Sheep shearing, or the process of harvesting wool, is a centuries-old practice that can be traced back to the dawn of sheep domestication. In modern times, the unique fiber continues to surprise producers with its versatility, according to Scott Greiner, a professor and Virginia Cooperative Extension specialist in the Virginia Tech Department of Animal and Poultry Sciences.

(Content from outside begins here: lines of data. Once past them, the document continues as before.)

Lemma foldl_send_frame fs s :
  foldl (λ s f, send_frame f s) s fs =
  mkSession (ss_state s) (ss_got_preface s) (ss_streams s) (ss_last_client_stream s) (ss_codec s)
    (ss_conn_window s) (ss_max_frame_size s) (ss_peer_window s) (ss_out s ++ fs) (ss_closed s).
Proof.
  revert s. induction fs as [|f fs IH]; intros s; simpl.
  - rewrite app_nil_r. by destruct s.
  - rewrite IH. unfold send_frame. simpl. by rewrite <-app_assoc.
Qed.

Lemma drain_eq id st s st' s' :
  0 < ss_max_frame_size s → i32_ok (st_send_window st) → i32_ok (ss_conn_window s) →
  drain id st s = (st', s') →
  ∃ chunks, drained id (ss_max_frame_size s) st (ss_conn_window s) st' (ss_conn_window s') chunks ∧
    s' = mkSession (ss_state s) (ss_got_preface s) (ss_streams s) (ss_last_client_stream s)
           (ss_codec s) (ss_conn_window s - total chunks) (ss_max_frame_size s) (ss_peer_window s)
           (ss_out s ++ data_frames id chunks (bool_decide (st_pending_body st' = []))) (ss_closed s).
Proof.
  intros Hm Hw Hc. unfold drain.
  destruct (drain_loop _ _ _ _ _) as [[st1 conn1] fs] eqn:E. intros [= -> <-].
  apply drain_loop_spec in E as (cs & D & ->); [|done..].
  exists cs. rewrite foldl_send_frame. simpl. split; [done|]. by rewrite (dr_conn _ _ _ _ _ _ _ D).
Qed.
(* ===== verification/LruCache.v ===== *)
(** * The LRU cache

    Models [include/framework/cache/lru_cache.h].  [m_list] is the recency
    list, newest first; [m_map] is the index, whose iterators are identified by
    the key they point to, so it is the set of indexed keys.  Both mutexes are
    held for the whole of every mutating operation, so operations are atomic
    and a concurrent history is a sequence of them.  The clock is an argument.

    The invariant [lru_wf] says the index and the list hold the same keys, each
    once, and at most [m_capacity] of them.  [lru_contract] relates the cache to
    its contract: a bounded map that remembers the most recently used keys.
    The class [SeenWindow] is what the node router relies on. *)

From S2P Require Import Prelude.

Section Lru.
Context {K V : Type} `{!EqDecision K, !Countable K}.

Record InternalEntry := mkEntry { value : V; created : Z }.

Record LruCache := mkLru {
  m_capacity : nat;
  m_ttl : Z;
  m_list : list (K * InternalEntry);
  m_map : gset K;
}.

Definition new_lru (capacity : nat) (ttl : Z) : LruCache :=
  mkLru (if (0 <? capacity)%nat then capacity else 1%nat) ttl [] ∅.

(** The list node an iterator of [m_map] points to. *)
Definition node_of (k : K) (l : list (K * InternalEntry)) : option InternalEntry :=
  snd <$> find (λ e, bool_decide (e.1 = k)) l.

Definition erase_node (k : K) (l : list (K * InternalEntry)) : list (K * InternalEntry) :=
  filter (λ e, e.1 ≠ k) l.

(** [m_list.splice(m_list.begin(), m_list, it)]. *)
Definition splice_front (k : K) (l : list (K * InternalEntry)) : list (K * InternalEntry) :=
  match node_of k l with Some e => (k, e) :: erase_node k l | None => l end.

Definition set_list (l : list (K * InternalEntry)) (m : gset K) (c : LruCache) : LruCache :=
  mkLru (m_capacity c) (m_ttl c) l m.

(** The value and whether it is stale, when present. *)
Definition get (now : Z) (key : K) (c : LruCache) : option (V * bool) * LruCache :=
  if bool_decide (key ∈ m_map c) then
    let c := set_list (splice_front key (m_list c)) (m_map c) c in
    match node_of key (m_list c) with
    | Some e => (Some (value e, now - created e >=? m_ttl c), c)
    | None => (None, c)
    end
  else (None, c).
Lemma deliver_not_data A fr e r h :
  r_tasks (deliver A fr e r) = r_tasks r ++ [h] → h_is_report h = true.
Proof.
  unfold deliver. destruct (_ || _); [apply report_not_data|].
  destruct (nonce_seen_and_insert _ _ _ _) as [hit r1] eqn:E1.
  assert (r_tasks r1 = r_tasks r) as Ht1.
  { unfold nonce_seen_and_insert in E1. by repeat case_match; simplify_eq. }
  rewrite <-Ht1. destruct hit; [apply report_not_data|].
  destruct (if dedup_by_message_id _ then _ else _) as [dup r2] eqn:E2.
  assert (r_tasks r2 = r_tasks r1) as Ht2.
  { unfold message_id_seen_and_insert in E2. by repeat case_match; simplify_eq. }
  rewrite <-Ht2. destruct dup; [by intros ?%post_only|].
  destruct (open_payload A e r2) as [l|]; [|apply report_not_data].
  clear E1 E2. unfold hand_up. destruct (type (with_payload e l)); try (case_match; simpl; by intros ?%(post_only r2)).
  destruct (encode_envelope _); [|simpl; by intros ?%(post_only r2)]. simpl.
  intros [_ [= <-]]%app_inj_2; done.
Qed.

(** A forwarded message is the received one with one hop less. *)
Lemma forward_data fr e r h :
  r_tasks (forward fr e r) = r_tasks r ++ [h] → h_is_report h = false →
  ∃ e', encode_envelope e' = Some (h_wire h) ∧ same_message e e' ∧ ttl e ≠ 0 ∧ ttl e' = ttl e - 1 ∧
    (route_pos e' = route_pos e ∨
     Z.to_nat (route_pos e) `min` length (route e) < length (route e) ∧
     route_pos e' = to_u8 (Z.of_nat (Z.to_nat (route_pos e) `min` length (route e)) + 1))%nat.
Proof.
  unfold forward. destruct (message_id_seen_and_insert _ _ _) as [dup r1] eqn:E1.
  assert (r_tasks r1 = r_tasks r) as <-.
  { unfold message_id_seen_and_insert in E1. destruct (seen_and_insert _ _ _ _). by simplify_eq. }
  intros Hl Hdata.
  assert (∀ back code, r_tasks (report fr back code r1) = r_tasks r1 ++ [h] → False) as Hnr.
  { intros back code Hr%report_not_data. congruence. }
  destruct dup; [by eapply post_only in Hl|]. destruct (negb _); [by apply Hnr in Hl|].
  destruct (if (Z.to_nat _ <? length _)%nat then _ else _) as [next|]; [|by apply Hnr in Hl].
  destruct (ttl e =? 0) eqn:Et; [by apply Hnr in Hl|]. bool_prop.
  destruct (encode_envelope _) as [w|] eqn:Ee; simpl in Hl; [|by eapply (post_only r1) in Hl].
  apply app_inj_2 in Hl as [_ [= <-]]; [|done]. eexists. split; [exact Ee|]. simpl.
  split; [done|]. split; [done|]. split; [done|].
  destruct (_ <? _)%nat eqn:Ec; [right|by left]. bool_prop. done.
Qed.
Definition settle (target : option State) (reply : option bytes) (ev : option Event) (s : Session)
  : option Session :=
  if s_closed s then Some s else
  s ← match target with
      | Some to => enter e ev to s
      | None => Some (count_edge e (c_state (s_core s)) ev (c_state (s_core s)) s)
      end;
  let s := set_paused false s in
  let s := match reply with Some r => write_reply r s | None => s end in
  s ← drain_buffered_commands s;
  Some (if s_paused s then s else do_async_read s).

Definition settle_closing (target : option State) (ev : option Event) (s : Session) : option Session :=
  if s_closed s then Some s else
  s ← match target with Some to => enter e ev to s | None => Some s end;
  Some (set_paused false s).

Definition reply_then_settle (text : bytes) (target : State) (ev : option Event) (s : Session)
  : option Session :=
  if s_closed s then Some s else
  if check_strict_guard e s target then
    let s := count_edge e (c_state (s_core s)) ev target s in
    let s := write_reply text s in
    Some (do_async_read (upd_core (set_state target) (set_paused false s)))
  else None.

Definition arm (t : Transition) (c : Core) : Core :=
  mkCore (c_state c) (c_buffer c) (c_armed c ++ [(c_next c, t)]) (c_tasks c) (S (c_next c)) (c_stay c)
    (c_close_posted c) (c_trace c).

Definition begin_transition (target : option State) (reply : option bytes) (ev : option Event)
    (s : Session) : Session :=
  upd_core (arm (mkTrans target reply (current_event e ev))) (set_paused true s).

(** ** Dispatch *)

Definition first_nonempty (l : list bytes) (d : bytes) : bytes :=
  default d (find (λ b, match b with [] => false | _ => true end) l).

Definition violation_reply (st : State) (ev : Event) (s : Session) : bytes :=
  first_nonempty [e_formatter e r_violation s st ev; d_format_violation (e_desc e) st ev]
    (d_error_reply (e_desc e)).
Definition missing_reply (st : State) (ev : Event) (s : Session) : bytes :=
  first_nonempty [e_formatter e r_missing s st ev; d_format_missing (e_desc e) st ev]
    (d_error_reply (e_desc e)).
Definition internal_error_reply (st : State) (ev : Event) (s : Session) : bytes :=
  first_nonempty [e_formatter e r_internal_error s st ev] (d_internal_error_reply (e_desc e)).

(** [bump_error_budget], with the rejection recorded. *)
Definition bump (budget : Z) (closed : bool) (c : Core) : Core :=
  let stay := if budget <=? 0 then c_stay c else c_stay c + 1 in
  mkCore (c_state c) (c_buffer c) (c_armed c) (c_tasks c) (c_next c) stay
    (c_close_posted c || ((0 <? budget) && (budget <=? stay) && negb closed))
    (c_trace c ++ [OReject]).

Definition reject (reply : bytes) (s : Session) : Session :=
  let s := write_reply reply s in
  upd_core (bump (d_budget (e_desc e)) (s_closed s)) s.

(** The calls of a handler, in order; [true] when it threw. *)
Fixpoint run_actions (ev : Event) (acts : list Action) (s : Session) : option (bool * Session) :=
  match acts with
  | [] => Some (false, s)
  | a :: acts =>
      match a with
      | AApply to r => s ← settle (Some to) r (current_event e (Some ev)) s; run_actions ev acts s
      | AApplyClosing to => s ← settle_closing (Some to) (current_event e (Some ev)) s; run_actions ev acts s
      | AReplySettle text to => s ← reply_then_settle text to (current_event e (Some ev)) s;
                                run_actions ev acts s
      | ABegin to r => run_actions ev acts (begin_transition to r (Some ev) s)
      | AReply data => run_actions ev acts (match data with [] => s | _ => do_async_write data s end)
      | AClose => run_actions ev acts (close s)
      | AThrow => Some (true, s)
      end
  end.

Definition dispatch (ev : Event) (s : Session) : option Session :=
  if s_closed s then Some s else
  let st := c_state (s_core s) in
  if is_terminal (e_desc e) st then Some (close s) else
  match guard_target (e_desc e) st ev with
  | None => Some (reject (violation_reply st ev s) s)
  | Some _ =>
      match find_handler e (st, ev) with
      | None => Some (reject (missing_reply st ev s) s)
      | Some h =>
          match run_actions ev (h s) s with
          | Some (threw, s) =>
              Some (if threw : bool then write_reply (internal_error_reply st ev s) s else s)
          | None => None
          end
      end
  end.
End Settle.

“I think the most common one that consumers think about is wool garments, but there’s all kinds of additional uses for wool,” Greiner said.
Following the shearing process, a vast majority of Virginia wool is sold for processing—into everything from carpets to stuffed toys, or virtually anything with padded material. The natural oil of sheep, lanolin, is used in a variety of moisturizers, hand lotions and skin creams.
The industry continues to search for additional uses amid a dwindling demand for the high-quality fiber. Along with the emergence of cheaper alternatives, COVID-19’s impact on exports brought the wool market to “a screeching halt,” Greiner said.
In addition, professional shearers are becoming harder to find, and the cost of their services often exceed the value of the shorn wool. Greiner believes teaching younger generations how to shear can help tackle labor shortages and reignite interest in the profession.
Kari Sponaugle, Highland-Bath County Farm Bureau
president, recently did just that when she introduced the next generation to the skill during a sheep shearing workshop in Highland County, which is home to around 89,000 sheep.
Students learned the basic mechanisms of shearing, including blade selection and how to properly hold the sheep.
Sponaugle said the workshop was fun, informative and “near and dear to (her) heart.” She showed sheep and other animals as a young 4-H member, and her grandfather was a champion sheep shearer in the community.
“And to be able to hold a workshop to train the next generation this skill—it’s really necessary if you’re going to be a wool sheep breeder,” she said.
Despite lingering challenges, the centuries-old commodity may spike in popularity again with today’s movement toward renewable and biodegradable products.
“Wool is a renewable source, and it fits very nicely with people’s interests in terms of a product that’s widely grown and locally available,” Greiner said. “It’s just a matter of finding what those new opportunities are. That’s an ongoing effort in the industry.”